Primary contraindications for total knee replacements are active local or systemic infection and other medical conditions that substantially increase the risk of serious perioperative complications. Obesity itself is not a contraindication, but obese patients are at increased risk of delayed wound healing and infection. Relative contraindications include severe peripheral vascular disease and some neurologic impairments.

Total hip replacement can benefit people suffering from a variety of hip problems. As with total knee arthroplasty, common conditions include osteoarthritis, rheumatoid arthritis, traumatic arthritis and avascular necrosis. Other abnormalities of the hip joint that could result in a need for a hip replacement include bone tumours that change the shape and congruency of the joint and disrupt blood supply, and Paget’s disease.

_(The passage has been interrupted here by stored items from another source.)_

(** * ADM-convert: the PRF historical-index exporter (adm_index_exporter.py)

    A shallow embedding of the crawl-and-export script: the completion
    ledger, the enumerator of grid ids, the per-grid exporter and the
    orchestrating loop of [main], with the properties of its specification. *)

From Stdlib Require Import ZArith NArith String Ascii DecimalString Lia.
From stdpp Require Import base strings list gmap.

Open Scope string_scope.
Open Scope list_scope.

(** ** Python values *)

Module Py.

(** An exception object: its class name and what [str(e)] shows. *)
Record exn := Exn { exn_class : string; exn_msg : string }.

Definition RuntimeError (msg : string) : exn := Exn "RuntimeError" msg.
Definition FileNotFoundError (msg : string) : exn := Exn "FileNotFoundError" msg.
Definition OSError (msg : string) : exn := Exn "OSError" msg.

(** A Selenium exception prints as [Message: <msg>] and a line feed (the
    screen and stack trace that may follow are left out). *)
Definition selenium_exn (class msg : string) : exn :=
  Exn class ("Message: " +:+ msg +:+ String (ascii_of_nat 10) "").
Definition TimeoutException (msg : string) : exn := selenium_exn "TimeoutException" msg.
Definition NoSuchElementException (msg : string) : exn :=
  selenium_exn "NoSuchElementException" msg.

(** Outcome of a call: a value, or a raised exception. *)
Inductive result (A : Type) : Type :=
| Ok (a : A)
| Raise (e : exn).
Arguments Ok {A} a.
Arguments Raise {A} e.

(** [str(n)] for an [int]. *)
Definition str_int (n : Z) : string := NilZero.string_of_int (Z.to_int n).

(** The builtins [str.strip] and [str.lower] act on Unicode text; the
    script is verified for any pair of functions standing for them. *)
Class StrOps := { strip : string → string; lower : string → string }.

(** [needle in hay] for two strings. *)
Fixpoint str_contains (needle hay : string) : bool :=
  String.prefix needle hay ||
  match hay with
  | EmptyString => false
  | String _ rest => str_contains needle rest
  end.

(** Truthiness of a string. *)
Definition truthy (s : string) : bool :=
  match s with EmptyString => false | _ => true end.

(** A state-and-exception monad over an environment [W]: a raised
    exception keeps the effects performed before it. *)
Definition M (W A : Type) : Type := W → result A * W.
(** * Radial menu: slice membership, cursor tracking and selection

    A shallow embedding of [grm/radialmenu.py].  Python integers are [Z],
    Python floats are binary64 primitive floats, Python lists are lists,
    [None]-able attributes are options, and raised exceptions are the
    [Raise] branch of [result]. *)

From Stdlib Require Import ZArith List Bool Lia Permutation.
From Stdlib Require Import PrimFloat Uint63 FloatOps SpecFloat.
Import ListNotations.
Open Scope Z_scope.
Set Warnings "-inexact-float".

(** ** Exceptions *)

Inductive exn : Type :=
| KeyError
| IndexError
| TypeError
| ValueError.

(** The outcome of a call: a value, a raised exception, or [OutOfFuel] when
    the pass budget given to a [while] loop of the model was too small (the
    termination theorems show it is never the outcome of the menu's own
    calls). *)
Inductive result (A : Type) : Type :=
| Ok (a : A)
| Raise (e : exn)
| OutOfFuel.

Arguments Ok {A} a.
Arguments Raise {A} e.
Arguments OutOfFuel {A}.

Definition bind {A B : Type} (r : result A) (k : A -> result B) : result B :=
  match r with
  | Ok a => k a
  | Raise e => Raise e
  | OutOfFuel => OutOfFuel
  end.

Notation "x <- r ;; k" := (bind r (fun x => k))
  (at level 61, r at next level, right associativity).
Notation "' p <- r ;; k" := (bind r (fun x => match x with p => k end))
  (at level 61, p pattern, r at next level, right associativity).

(** ** Positions and the slice table *)

Module Position.
(** The keys of [self.slices]: the eight compass strings. *)
Inductive t : Type := E | SE | S | SW | W | NW | N | NE.

Definition opposite (p : t) : t :=
  match p with
  | E => W | SE => NW | S => N | SW => NE
  | W => E | NW => SE | N => S | NE => SW
  end.
End Position.

(** [self.slices]: each position owns two 22.5 degree slices. *)
Definition slices_table (p : Position.t) : list Z :=
  match p with
  | Position.E => [15; 0]
  | Position.SE => [1; 2]
  | Position.S => [3; 4]
  | Position.SW => [5; 6]
  | Position.W => [7; 8]
  | Position.NW => [9; 10]
  | Position.N => [11; 12]
  | Position.NE => [13; 14]
  end.

(** [self.slices[position]]: a column item has position [None], which is not
    a key of the table. *)
Definition slices_lookup (position : option Position.t) : result (list Z) :=
  match position with
  | Some p => Ok (slices_table p)
  | None => Raise KeyError
  end.

Definition pie_max : Z := 15.

Definition pie_next (value : Z) : Z :=
  if value =? pie_max then 0 else value + 1.

Definition pie_last (value : Z) : Z :=
  if value =? 0 then pie_max else value - 1.

(** ** Items *)

(** [QtCore.QRect(x, y, w, h)]. *)
Record QRect : Type := mkQRect { rx : Z; ry : Z; rw : Z; rh : Z }.

Record QPoint : Type := mkQPoint { px : Z; py : Z }.

(** A handle on the Python callable stored by [connect]. *)
Definition Callable : Type := nat.

(** The attributes of a [RadialMenuItem] the menu reads and writes.  An item
    that never went through [update_slice_membership] has no [slices]
    attribute; it is represented by the empty list.  The items of a menu are
    distinct objects: no item is registered twice. *)
Record RadialMenuItem : Type := mkItem {
  position : option Position.t;
  p_rect : QRect;
  slices : list Z;
  function : option Callable
}.

Definition set_slices (item : RadialMenuItem) (sl : list Z) : RadialMenuItem :=
  mkItem (position item) (p_rect item) sl (function item).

Hip arthroplasty candidates are those patients who have disabling pain and functional limitation of the hip(s) in spite of adequate medical therapy. Symptomatic arthritis and major disruption of the anatomy of the hip are the usual indications. The use of arthroplasty in patients with malignancy must be evaluated against considerations of life expectancy and possible alternative procedures.

The relative contraindications of youth, obesity, and neurological disease should be weighed against the disability caused by the clinical problem. Aside from medical emergencies such as myocardial infarction and respiratory failure, or the presence of active hip infection, there are no absolute contraindications.

"The success of primary arthroplasty is supported by more than 20 years of follow-up data showing rapid and substantial improvement."

A total hip replacement removes the ball of the upper femur as well as the damaged cartilage from the hip socket and replaces with a metal or ceramic ball that is solidly fixed to a stem inserted into the femur. The socket is replaced with a metal cup, which is fixed to the acetabulum.

A knee replacement, or resurfacing arthroplasty, is the resurfacing of the femur, tibia and often patella by replacing lost cartilage with metal and plastic. The supporting extra-articular ligaments and tendons are retained to maintain joint stability and allow mobility.

Arthroplasty technology and techniques have come a long way in recent years, making the procedure simpler and the joints last longer. Today, metal-on-metal, ceramic-on-ceramic, and cross-linked polyethylene implants result in less friction and lower wear-rates than their metal-on-polyethylene predecessors. Further, they are expected to last more than ten years.

In addition, the total joint replacement procedure is easier today because of the modularity of implants, allowing surgeons to replace parts of the joint instead of the whole thing.

The success of primary total knee replacement in most patients is supported by more than 20 years of follow-up data showing rapid and substantial improvement in the patient’s pain, functional status, and overall health-related quality of life in about 90% of patients. Moreover, around 85% of patients are satisfied with the results of surgery.

Data suggest that these improvements in patient-reported outcomes persist in both the short- and long-term studies.

Such evidence led the US National Institutes of Health to conclude in its 2003 consensus development conference, “total knee replacement is a safe and cost-effective treatment for alleviating pain and restoring physical function in patients who do not respond to non-surgical therapies,” adding, “there are few contraindications to this surgery as it is currently used.”

A decade ago, the conference concluded that, based on evidence of that time, “total hip replacement is an option for nearly all patients with diseases of the hip that cause chronic discomfort and significant functional impairment.”

“We continue to refine our implantation techniques and post-operative pain management,” says Freiberg. “Right now we are studying the long-term performance of excellent bearing surfaces such as highly cross-linked polyethylene. And we’re developing things in the laboratory that might one day allow for more biological solutions.”